What the exercise asks: Only the lines below starting at the one that contains "match N_of_ascii c with" and ending at the one that contains "N.leb e 138)" are to be reproduced, exactly and with both ends kept.

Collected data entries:
┌──
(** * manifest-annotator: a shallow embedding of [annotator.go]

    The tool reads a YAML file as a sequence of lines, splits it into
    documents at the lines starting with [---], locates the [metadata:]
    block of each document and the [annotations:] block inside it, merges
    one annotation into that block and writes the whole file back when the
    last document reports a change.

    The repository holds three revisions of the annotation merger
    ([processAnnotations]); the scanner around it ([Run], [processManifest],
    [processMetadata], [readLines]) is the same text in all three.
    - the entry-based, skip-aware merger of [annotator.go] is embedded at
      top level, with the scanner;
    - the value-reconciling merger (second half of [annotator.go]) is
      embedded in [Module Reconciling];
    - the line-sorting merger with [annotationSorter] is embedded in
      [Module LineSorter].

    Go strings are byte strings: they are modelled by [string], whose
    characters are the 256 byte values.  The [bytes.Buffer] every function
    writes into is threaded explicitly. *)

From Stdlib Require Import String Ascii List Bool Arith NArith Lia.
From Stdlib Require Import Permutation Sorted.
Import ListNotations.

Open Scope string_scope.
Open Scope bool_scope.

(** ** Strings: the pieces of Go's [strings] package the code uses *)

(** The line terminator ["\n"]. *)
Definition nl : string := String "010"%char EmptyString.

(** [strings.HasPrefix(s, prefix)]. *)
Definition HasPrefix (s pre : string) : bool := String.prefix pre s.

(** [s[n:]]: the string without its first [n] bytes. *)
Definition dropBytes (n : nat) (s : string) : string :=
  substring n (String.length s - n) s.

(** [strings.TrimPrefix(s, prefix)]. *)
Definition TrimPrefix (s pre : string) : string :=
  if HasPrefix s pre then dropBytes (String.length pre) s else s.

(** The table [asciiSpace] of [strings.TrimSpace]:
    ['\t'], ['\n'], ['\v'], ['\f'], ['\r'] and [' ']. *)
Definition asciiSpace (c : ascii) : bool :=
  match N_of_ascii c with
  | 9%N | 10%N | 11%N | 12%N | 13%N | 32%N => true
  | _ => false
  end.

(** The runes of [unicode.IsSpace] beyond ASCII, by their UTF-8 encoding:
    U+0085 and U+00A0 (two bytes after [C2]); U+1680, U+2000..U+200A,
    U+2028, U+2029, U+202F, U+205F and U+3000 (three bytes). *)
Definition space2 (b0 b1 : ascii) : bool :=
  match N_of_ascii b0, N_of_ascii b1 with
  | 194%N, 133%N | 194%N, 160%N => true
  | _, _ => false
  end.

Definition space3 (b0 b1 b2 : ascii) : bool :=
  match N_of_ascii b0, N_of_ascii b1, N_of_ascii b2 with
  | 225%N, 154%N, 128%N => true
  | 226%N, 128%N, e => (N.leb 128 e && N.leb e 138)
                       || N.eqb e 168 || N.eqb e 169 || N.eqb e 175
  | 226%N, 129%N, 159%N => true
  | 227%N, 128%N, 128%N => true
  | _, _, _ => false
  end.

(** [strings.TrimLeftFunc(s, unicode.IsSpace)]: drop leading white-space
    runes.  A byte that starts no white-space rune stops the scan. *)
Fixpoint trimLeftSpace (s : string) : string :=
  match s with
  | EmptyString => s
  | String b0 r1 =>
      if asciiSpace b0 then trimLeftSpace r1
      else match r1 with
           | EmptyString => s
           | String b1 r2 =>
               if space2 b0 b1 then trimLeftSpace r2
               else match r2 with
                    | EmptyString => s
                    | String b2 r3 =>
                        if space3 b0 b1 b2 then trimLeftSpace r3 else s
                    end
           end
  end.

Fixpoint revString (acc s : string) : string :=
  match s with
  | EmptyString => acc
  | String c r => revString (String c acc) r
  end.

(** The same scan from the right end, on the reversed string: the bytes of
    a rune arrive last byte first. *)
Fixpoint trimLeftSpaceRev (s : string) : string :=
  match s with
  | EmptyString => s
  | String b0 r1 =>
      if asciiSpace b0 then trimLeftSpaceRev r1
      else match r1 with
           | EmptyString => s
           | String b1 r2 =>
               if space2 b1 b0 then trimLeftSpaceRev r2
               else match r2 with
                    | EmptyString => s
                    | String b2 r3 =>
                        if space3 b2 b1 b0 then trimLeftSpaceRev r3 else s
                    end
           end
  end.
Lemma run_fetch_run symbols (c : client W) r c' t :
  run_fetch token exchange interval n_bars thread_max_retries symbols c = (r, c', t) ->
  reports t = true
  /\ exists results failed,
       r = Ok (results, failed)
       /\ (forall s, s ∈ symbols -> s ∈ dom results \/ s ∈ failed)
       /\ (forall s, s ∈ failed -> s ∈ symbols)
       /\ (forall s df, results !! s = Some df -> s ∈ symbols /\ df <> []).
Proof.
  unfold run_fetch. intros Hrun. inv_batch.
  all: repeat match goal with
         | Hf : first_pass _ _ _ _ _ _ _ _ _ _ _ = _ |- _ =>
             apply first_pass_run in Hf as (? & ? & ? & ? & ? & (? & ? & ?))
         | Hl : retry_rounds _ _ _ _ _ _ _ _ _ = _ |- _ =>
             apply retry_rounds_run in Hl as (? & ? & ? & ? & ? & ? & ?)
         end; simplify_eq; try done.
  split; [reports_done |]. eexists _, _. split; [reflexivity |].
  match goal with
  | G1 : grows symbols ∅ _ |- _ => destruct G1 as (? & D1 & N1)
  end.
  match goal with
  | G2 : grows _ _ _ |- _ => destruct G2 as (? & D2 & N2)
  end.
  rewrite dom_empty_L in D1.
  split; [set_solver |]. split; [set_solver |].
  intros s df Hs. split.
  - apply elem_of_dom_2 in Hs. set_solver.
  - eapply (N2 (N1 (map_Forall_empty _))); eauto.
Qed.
└──
Response box:
  match N_of_ascii c with
  | 9%N | 10%N | 11%N | 12%N | 13%N | 32%N => true
  | _ => false
  end.

(** The runes of [unicode.IsSpace] beyond ASCII, by their UTF-8 encoding:
    U+0085 and U+00A0 (two bytes after [C2]); U+1680, U+2000..U+200A,
    U+2028, U+2029, U+202F, U+205F and U+3000 (three bytes). *)
Definition space2 (b0 b1 : ascii) : bool :=
  match N_of_ascii b0, N_of_ascii b1 with
  | 194%N, 133%N | 194%N, 160%N => true
  | _, _ => false
  end.

Definition space3 (b0 b1 b2 : ascii) : bool :=
  match N_of_ascii b0, N_of_ascii b1, N_of_ascii b2 with
  | 225%N, 154%N, 128%N => true
  | 226%N, 128%N, e => (N.leb 128 e && N.leb e 138)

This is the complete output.